Exercise goal:
Find every line below that contains the word "JString" and copy it out.

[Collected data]
(* ===== verification/Json.v ===== *)
(** * JSON values ([serde_json::Value]) as the gateway inspects them

    The gateway only looks at the shape of a value: arrays, strings, object members.
    Numbers are kept as their text. An object is the list of its members (keys are
    unique in [serde_json]'s map); [get] reads a member. *)

From stdpp Require Import options.
From S2P Require Import Prelude.

Inductive Value : Type :=
  | JNull
  | JBool (b : bool)
  | JNumber (repr : string)
  | JString (s : string)
  | JArray (items : list Value)
  | JObject (members : list (string * Value)).

(** [Value::as_array], [Value::as_str], [Value::get] with a string index. *)
Definition as_array (v : Value) : option (list Value) :=
  match v with JArray items => Some items | _ => None end.
Definition as_str (v : Value) : option string :=
  match v with JString s => Some s | _ => None end.
Definition json_get (k : string) (v : Value) : option Value :=
  match v with
  | JObject members => (λ im, im.2.2) <$> list_find (λ m, m.1 = k) members
  | _ => None
  end.

(** [serde_json::from_value::<Vec<String>>]: an array all of whose items are strings.
    Callers only use whether it failed. *)
Definition vec_string_from_value (v : Value) : option (list string) :=
  items ← as_array v; mapM as_str items.

Lemma vec_string_from_value_spec v ss :
  vec_string_from_value v = Some ss ↔ v = JArray (JString <$> ss).
Proof.
  unfold vec_string_from_value. destruct v as [| | | |items|]; cbn; try by split.
  rewrite mapM_Some. split.
  - intros Hall. f_equal. induction Hall as [|item s items ss Hi _ ->]; [done|].
    destruct item; cbn in *; naive_solver.
  - intros [= ->]. induction ss; constructor; done.
Qed.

Your response:
  | JString (s : string)
  match v with JString s => Some s | _ => None end.
  vec_string_from_value v = Some ss ↔ v = JArray (JString <$> ss).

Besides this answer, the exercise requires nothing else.